═══ RECORDS FOR THE EXERCISE ═══
(** What the body of [_decode_message] does with the signed envelope of a
    message: it takes one of its two [return None], or raises. *)
Lemma decode_signed_envelope (i : NodeIdentity.t) (m : TacticalMessage.t)
    (s data : string) :
  TacticalMessage.signature m = None →
  json_loads data = Ok (signed_envelope i m s) →
  (∀ input, verify_signature input s (NodeIdentity.verify_key i) = Ok true →
            input = signing_input i m) →
  decode_frame data = Ok Unsigned
  ∨ decode_frame data = Ok Unverified
  ∨ ∃ e, decode_frame data = Raise e.
Proof.
  intros Hsig Hparse Hsound. unfold decode_frame. rewrite Hparse.
  unfold signed_envelope. rewrite dict_set_signature.
  unfold envelope. cbn [as_dict mbind result_bind].
  rewrite envelope_version, envelope_sender_identity, envelope_message.
  cbn [as_dict mbind result_bind].
  rewrite NodeIdentity_of_kwargs_asdict. cbn [mbind result_bind].
  rewrite dict_get_signature, dict_pop_signature.
  cbn [default from_option json_truthy id].
  destruct (negb (negb (String.eqb s ""))); [by left|].
  pose proof (Hsound (dumps_compact (envelope i (TacticalMessage.asdict_body m))))
    as Hinput.
  unfold envelope in Hinput.
  destruct (verify_signature _ s (NodeIdentity.verify_key i)) as [[|]|e].
  - destruct (signing_input_differs i m Hsig). by apply Hinput.
  - right. by left.
  - right. right. by exists e.
Qed.
End roundtrip.

(** C1 fails on the code.  For every message that [send_message] builds (its
    [signature] is [None]) and every signature scheme in which the signature
    of the sender verifies for nothing but the bytes that were signed, the
    frame that [_encode_message] emits is refused by [_decode_message] on
    every receiver: the result is [None] and the store of the receiver is
    left as it was. *)
Theorem C1_emitted_frame_rejected {L : Libraries} (st rst : node) (now : Q)
    (m : TacticalMessage.t) (s : string) :
  TacticalMessage.signature m = None →
  sign_message (keys st) (signing_input (identity st) m) = Ok s →
  json_loads (dumps_compact (signed_envelope (identity st) m s))
    = Ok (signed_envelope (identity st) m s) →
  (∀ input,
     verify_signature input s (NodeIdentity.verify_key (identity st)) = Ok true →
     input = signing_input (identity st) m) →
  let data := dumps_compact (signed_envelope (identity st) m s) in
  _encode_message st m = Ok data
  ∧ (_decode_message now rst data).1 = None
  ∧ database (_decode_message now rst data).2 = database rst.
Proof.
  intros Hsig Hsign Hparse Hsound data. split.
  - unfold _encode_message. by rewrite Hsign.
  - unfold _decode_message.
    destruct (decode_signed_envelope (identity st) m s data Hsig Hparse Hsound)
      as [-> | [-> | [e ->]]]; by split.
Qed.

(** In the scenarios a signature verifies for the signed bytes and for no
    others. *)
Lemma scenario_verify_sound (frames : list (string * json))
    (zones : list (string * Polygon.t)) (key data input : string) :
  verify_signature (L := Scenario.libs frames zones) input (Scenario.sign key data) key
    = Ok true →
  input = data.
Proof.
  unfold verify_signature, verify_signature_body, try_except. simpl.
  unfold Scenario.key_of. destruct (String.eqb key ""); simpl; [done|].
  destruct (String.eqb_spec (Scenario.sign key data) (Scenario.sign key input))
    as [Heq|]; simpl; [|done].
  intros _. unfold Scenario.sign in Heq.
  apply (inj (String.app key)) in Heq. by injection Heq.
Qed.

Lemma scenario_verify_complete (frames : list (string * json))
    (zones : list (string * Polygon.t)) (key data : string) :
  key ≠ "" →
  verify_signature (L := Scenario.libs frames zones) data (Scenario.sign key data) key
    = Ok true.
Proof.
  intros Hkey. unfold verify_signature, verify_signature_body, try_except. simpl.
  unfold Scenario.key_of. destruct (String.eqb_spec key ""); [done|]. simpl.
  by rewrite String.eqb_refl.
Qed.

(** The frame that [alpha] emits for the message of scenario S1 carries a
    signature that is valid for the bytes [alpha] signed, and [beta] drops
    the frame. *)
Lemma C1_emitted_frame_rejected_witness :
  _encode_message (L := Scenario.S1_libs) Scenario.alpha_node Scenario.S1_message
    = Ok Scenario.S1_frame
  ∧ verify_signature (L := Scenario.S1_libs)
      (signing_input (L := Scenario.S1_libs) Scenario.alpha Scenario.S1_message)
      Scenario.S1_signature "VK_a" = Ok true
  ∧ (_decode_message (L := Scenario.S1_libs) 21 Scenario.beta_node Scenario.S1_frame).1
    = None
  ∧ log (_decode_message (L := Scenario.S1_libs) 21 Scenario.beta_node
           Scenario.S1_frame).2
    = [LogWarning "Signature verification failed";
       LogWarning "Message signature verification failed"].
Proof.
  destruct (C1_emitted_frame_rejected (L := Scenario.S1_libs) Scenario.alpha_node
              Scenario.beta_node 21 Scenario.S1_message Scenario.S1_signature)
    as (Henc & Hdec & _).
  - reflexivity.
  - vm_compute. reflexivity.
  - vm_compute. reflexivity.
  - intros input. apply scenario_verify_sound.
  - split; [exact Henc|]. split; [by apply scenario_verify_complete|].
    split; [exact Hdec|]. vm_compute. reflexivity.
Defined.

(** * Properties of the rest of the code *)

(** ** The store: nodes *)

Global Instance later_seen_total : Total later_seen.
Proof.
  intros a b. unfold later_seen.
  destruct (Qlt_le_dec (NodeRow.last_seen a) (NodeRow.last_seen b)) as [H|H].
  - right. by apply Qlt_le_weak.
  - by left.
Qed.

Global Instance later_seen_trans : Transitive later_seen.
Proof. intros a b c Hab Hbc. unfold later_seen in *. by eapply Qle_trans. Qed.

Lemma active_node_rows (now max_age_seconds : Q) (d : db) :
  available d = true →
  ∃ rows, get_active_nodes now max_age_seconds d = Ok (NodeRow.identity <$> rows)
    ∧ (∀ r, r ∈ rows ↔
         r ∈ nodes d
         ∧ (now - max_age_seconds < NodeRow.last_seen r)%Q
         ∧ NodeRow.status r = "ACTIVE")
    ∧ StronglySorted later_seen rows.
Proof.
  intros Ha. unfold get_active_nodes, with_connection. rewrite Ha.
  eexists. split; [done|]. split.
  - intros r. rewrite merge_sort_Permutation, list_elem_of_filter, Qltb_lt. tauto.
  - apply StronglySorted_merge_sort; apply _.
Qed.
═══
§ WORK TASK
Only lines that contain the string "Hdec" count; pick each one out of the records and copy it.

§ YOUR RESPONSE
    as (Henc & Hdec & _).
    split; [exact Hdec|]. vm_compute. reflexivity.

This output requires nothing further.